Title VI of the federal Civil Rights Act prohibits discrimination on the basis of race, national origin, and other protected classifications in the administration of any program that receives federal funding. 39 In cases where discrimination is not the explicit intent of the federal-funding recipient but its actions nonetheless create racially disparate impacts, the U.S. Supreme Court has held that victims of such discrimination cannot sue directly in court. 40 Instead—and at least in the multiple decades prior to the current Presidential administration—victims of such discrimination must ask the federal agencies that provided the funding to step in and enforce Title VI themselves.
Employing this legal strategy in December 2020, SETF, joined by PCR and the Southeast Side Coalition to Ban Petcoke (SSBPC) filed two separate formal civil rights complaints with both the Department of Housing and Urban Development (HUD) and USEPA.
SETF and PCR submitted a formal Title VI complaint to HUD alleging that the City, which receives millions of dollars in HUD funding, was actively facilitating General Iron’s relocation for the specific purpose of relieving White north side neighbors while harming Black and Brown Southeast Side communities. The HUD complaint explained how the history of Chicago’s de jure racial residential segregation and the City’s affirmative industrial land use policies and practices combined to create a funnel for pollution into the City’s Black and Brown communities. 41 Once again, the co-created NRDC map proved crucial. When HUD issued a “Letter of Findings” formally agreeing with the allegations in the complaint, it included a map comparing racial segregation with the 2020 City Air Quality and Health Index map. 42 The Air Quality map had emerged directly from discussions with co-creators of the NRDC map and had the effect of lending an official imprimatur to the collective counter-mapping effort. 43
SETF and the SSBPC also filed a Title VI complaint with USEPA that alleged the Illinois EPA’s air permitting process that granted General Iron its Clean Air Act construction permit created disparate impacts on communities of color. This separate USEPA complaint highlighted, among other failures, IEPA’s failure to provide proper public participation and IEPA’s willfully ignoring the cumulative impacts of multiple air pollutant sources in the context of existing and well-documented health disparities and burdens.

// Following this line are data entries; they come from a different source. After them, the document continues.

(* ===== verification/Culling.v ===== *)
(** * Which connections are drawn (components/editor_canvas/hooks/use_connection_culling.js)

    The hook keeps a cache of the path of each connection and draws the
    connections that have an end in view.  The view, the nodes and the
    connections are what its getters answer; the cache is the state. *)

From S2P Require Import Prelude JsMap JsValue JsNumber JsString Connection Node Adapter Dimensions Geometry.

#[local] Arguments String.append : simpl nomatch.

Definition MAX_NODE_WIDTH : num := num_of_Z 500.
Definition MAX_NODE_HEIGHT : num := num_of_Z 500.

Definition isNodeVisible (n : ui_node) (r : option rect) : bool :=
  match r with
  | None => true
  | Some r =>
      num_lt (ui_x n) (r_x r + r_width r)%Qc && num_lt (r_x r) (ui_x n + MAX_NODE_WIDTH)%Qc &&
      num_lt (ui_y n) (r_y r + r_height r)%Qc && num_lt (r_y r) (ui_y n + MAX_NODE_HEIGHT)%Qc
  end.

(** A connection with its path: [{ ...conn, ...pathDetails }]. *)
Record rendered := Rendered { rd_conn : ui_connection; rd_path : conn_path }.

(** [pathCache]: the latest key and path of each connection id. *)
Abbreviation path_cache := (list (string * (string * conn_path))).

Section culling.
Context (show : num → string).
Context (getSocketPosition : ui_node → string → socket_type → position).
Implicit Types (c : ui_connection) (cache : path_cache).

Definition path_key (connId : string) (s t : position) : string :=
  connId +:+ ":" +:+ show (pos_x s) +:+ "," +:+ show (pos_y s) +:+ ":" +:+
  show (pos_x t) +:+ "," +:+ show (pos_y t).

Definition getRenderedPath cache c (sourceNode targetNode : ui_node) : path_cache * conn_path :=
  let sourcePos := getSocketPosition sourceNode (uc_sourceHandle c) OutputSocket in
  let targetPos := getSocketPosition targetNode (uc_targetHandle c) InputSocket in
  let key := path_key (uc_id c) sourcePos targetPos in
  let compute :=
    let result := getConnectionPath show sourcePos targetPos (detectConnectionType sourcePos targetPos) in
    (mset (uc_id c) (key, result) cache, result) in
  match jget (uc_id c) cache with
  | Some (k, value) => if k =s key then (cache, value) else compute
  | None => compute
  end.

(** [nodeById]: later nodes with the same id replace earlier ones. *)
Definition nodeById (nodes : list ui_node) : list (string * ui_node) :=
  foldl (λ m n, match ui_id n with Some i => mset i n m | None => m end) [] nodes.

(** [visibleNodeIds] *)
Definition visibleNodeIds (nodes : list ui_node) (r : option rect) : list string :=
  omap ui_id (bfilter (λ n, isNodeVisible n r) nodes).

(** The loop of [renderedConnections]. *)
Fixpoint render_loop (byId : list (string * ui_node)) (visible : list string) cache
    (conns : list ui_connection) : path_cache * list rendered :=
  match conns with
  | [] => (cache, [])
  | c :: conns =>
      if bool_decide (uc_source c ∉ visible) && bool_decide (uc_target c ∉ visible)
      then render_loop byId visible cache conns
      else
        match jget (uc_source c) byId, jget (uc_target c) byId with
        | Some s, Some t =>
            let '(cache, p) := getRenderedPath cache c s t in
            let '(cache, rs) := render_loop byId visible cache conns in
            (cache, Rendered c p :: rs)
        | _, _ => render_loop byId visible cache conns
        end
  end.

Definition renderedConnections cache (nodes : list ui_node) (conns : list ui_connection) (r : option rect)
    : path_cache * list rendered :=
  render_loop (nodeById nodes) (visibleNodeIds nodes r) cache conns.

Definition visibleNodes (nodes : list ui_node) (r : option rect) : list ui_node :=
  bfilter (λ n, isNodeVisible n r) nodes.

(** ** The cache cannot be seen *)

(** What the connections look like without a cache. *)
Definition path_of c (s t : ui_node) : conn_path :=
  let sourcePos := getSocketPosition s (uc_sourceHandle c) OutputSocket in
  let targetPos := getSocketPosition t (uc_targetHandle c) InputSocket in
  getConnectionPath show sourcePos targetPos (detectConnectionType sourcePos targetPos).

Definition drawn (byId : list (string * ui_node)) (visible : list string) c : option rendered :=
  if bool_decide (uc_source c ∈ visible) || bool_decide (uc_target c ∈ visible) then
    s ← jget (uc_source c) byId; t ← jget (uc_target c) byId; Some (Rendered c (path_of c s t))
  else None.

Definition rendered_reference (nodes : list ui_node) (conns : list ui_connection) (r : option rect)
    : list rendered :=
  omap (drawn (nodeById nodes) (visibleNodeIds nodes r)) conns.

(** What is relied on of the printing of numbers: different numbers are printed
    differently, without the separators of the keys. *)
Definition show_ok : Prop :=
  (∀ x y, show x = show y → x = y) ∧ ∀ x, lacks "," (show x) = true ∧ lacks ":" (show x) = true.

(** Every entry is the path of the positions in its key. *)
Definition cache_ok cache : Prop :=
  ∀ i k p, jget i cache = Some (k, p) →
    ∃ s t, k = path_key i s t ∧ p = getConnectionPath show s t (detectConnectionType s t).

Lemma string_app_inv_l (s a b : string) : s +:+ a = s +:+ b → a = b.
Proof using Type. induction s as [|x s IH]; simpl; [done|]. by intros [= ?%IH]. Qed.

Context (Hshow : show_ok).

Lemma cut_inv sep (a b r r' : string) :
  lacks sep a = true → lacks sep b = true → a +:+ String sep r = b +:+ String sep r' → a = b ∧ r = r'.
Proof using Type.
  intros Ha Hb H%(f_equal (cut_at sep)). rewrite !cut_at_app in H by done. by simplify_eq.
Qed.

Lemma path_key_inj i s t s' t' : path_key i s t = path_key i s' t' → s = s' ∧ t = t'.
Proof using Hshow.
  destruct Hshow as [Hinj Hsep]. unfold path_key. intros H%string_app_inv_l. simpl in H.
  injection H as H. apply cut_inv in H as [H1 H]; [|apply Hsep..].
  apply cut_inv in H as [H2 H]; [|apply Hsep..]. apply cut_inv in H as [H3 H4]; [|apply Hsep..].
  apply Hinj in H1, H2, H3, H4. destruct s, t, s', t'. simpl in *. by subst.
Qed.

Lemma getRenderedPath_spec cache c s t :
  cache_ok cache →
  cache_ok (getRenderedPath cache c s t).1 ∧ (getRenderedPath cache c s t).2 = path_of c s t.
Proof using Hshow.
  intros Hc. unfold getRenderedPath.
  set (sp := getSocketPosition s _ _). set (tp := getSocketPosition t _ _). cbv zeta.
  set (res := getConnectionPath show sp tp _).
  assert (cache_ok (mset (uc_id c) (path_key (uc_id c) sp tp, res) cache)) as Hset.
  { intros i k p. rewrite jget_mset. case_bool_decide as E; [|apply Hc]. intros [= <- <-]. subst i. eauto. }
  destruct (jget (uc_id c) cache) as [[k p]|] eqn:E; [|by split].
  case_bool_decide as Ek; [|by split]. split; [done|]. simpl.
  destruct (Hc _ _ _ E) as (s' & t' & -> & ->). apply path_key_inj in Ek as [-> ->]. done.
Qed.

Lemma render_loop_spec byId visible conns cache :
  cache_ok cache →
  cache_ok (render_loop byId visible cache conns).1 ∧
  (render_loop byId visible cache conns).2 = omap (drawn byId visible) conns.
Proof using Hshow.
  revert cache. induction conns as [|c conns IH]; intros cache Hc; [done|]. csimpl.
  unfold drawn at 1. repeat case_bool_decide; try tauto; simpl; try by apply IH.
  all: destruct (jget (uc_source c) byId) as [s|]; simpl; [|by apply IH];
    destruct (jget (uc_target c) byId) as [t|]; simpl; [|by apply IH];
    destruct (getRenderedPath_spec cache c s t Hc) as [Hc' Hp];
    destruct (getRenderedPath cache c s t) as [cache' p]; simpl in *;
    destruct (IH cache' Hc') as [Hl Hr]; destruct (render_loop byId visible cache' conns);
    simpl in *; split; [done|by subst].
Qed.
End culling.

(** ** Properties *)

(** A way to print numbers that satisfies [show_ok], for examples. *)
Fixpoint show_positive (p : positive) : string :=
  match p with xH => "1" | xO p => "0" +:+ show_positive p | xI p => "1" +:+ show_positive p end.

Definition show_integer (z : Z) : string :=
  match z with Z0 => "0" | Zpos p => "+" +:+ show_positive p | Zneg p => "-" +:+ show_positive p end.

Definition show_num (x : num) : string :=
  show_integer (QArith_base.Qnum (this x)) +:+ "/" +:+ show_positive (QArith_base.Qden (this x)).

Lemma show_positive_nonempty p : show_positive p ≠ "".
Proof. by destruct p. Qed.

Lemma show_positive_inj p q : show_positive p = show_positive q → p = q.
Proof.
  revert q. induction p as [p IH|p IH|]; intros [q|q|]; simpl; try done.
  - intros [= ?%IH]. by subst.
  - intros [= H]. by destruct (show_positive_nonempty p).
  - intros [= ?%IH]. by subst.
  - intros [= H]. by destruct (show_positive_nonempty q).
Qed.

Lemma lacks_app c s t : lacks c (s +:+ t) = lacks c s && lacks c t.
Proof.
  unfold lacks. induction s as [|x s IH]; simpl; [done|]. case_bool_decide; [done|].
  destruct (cut_at c (s +:+ t)) as [[]|], (cut_at c s) as [[]|]; simpl in *; done.
Qed.

Lemma show_positive_lacks c p : c ≠ "0"%char → c ≠ "1"%char → lacks c (show_positive p) = true.
Proof.
  intros H0 H1. induction p as [p IH|p IH|]; simpl; unfold lacks in *; simpl;
    rewrite bool_decide_false by done; try done; by destruct (cut_at c (show_positive p)) as [[]|].
Qed.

In the years since—while the General Iron facility has sat waiting on the appeal of that final City permit but is otherwise ready to open on the Southeast Side—both the HUD and USEPA civil rights investigations have closed with settlement agreements requiring significant reform at both the City and state agency. While a full review of the commitments made in those agreements is beyond the scope of this article, here we highlight some which bear directly on cumulative impacts mapping.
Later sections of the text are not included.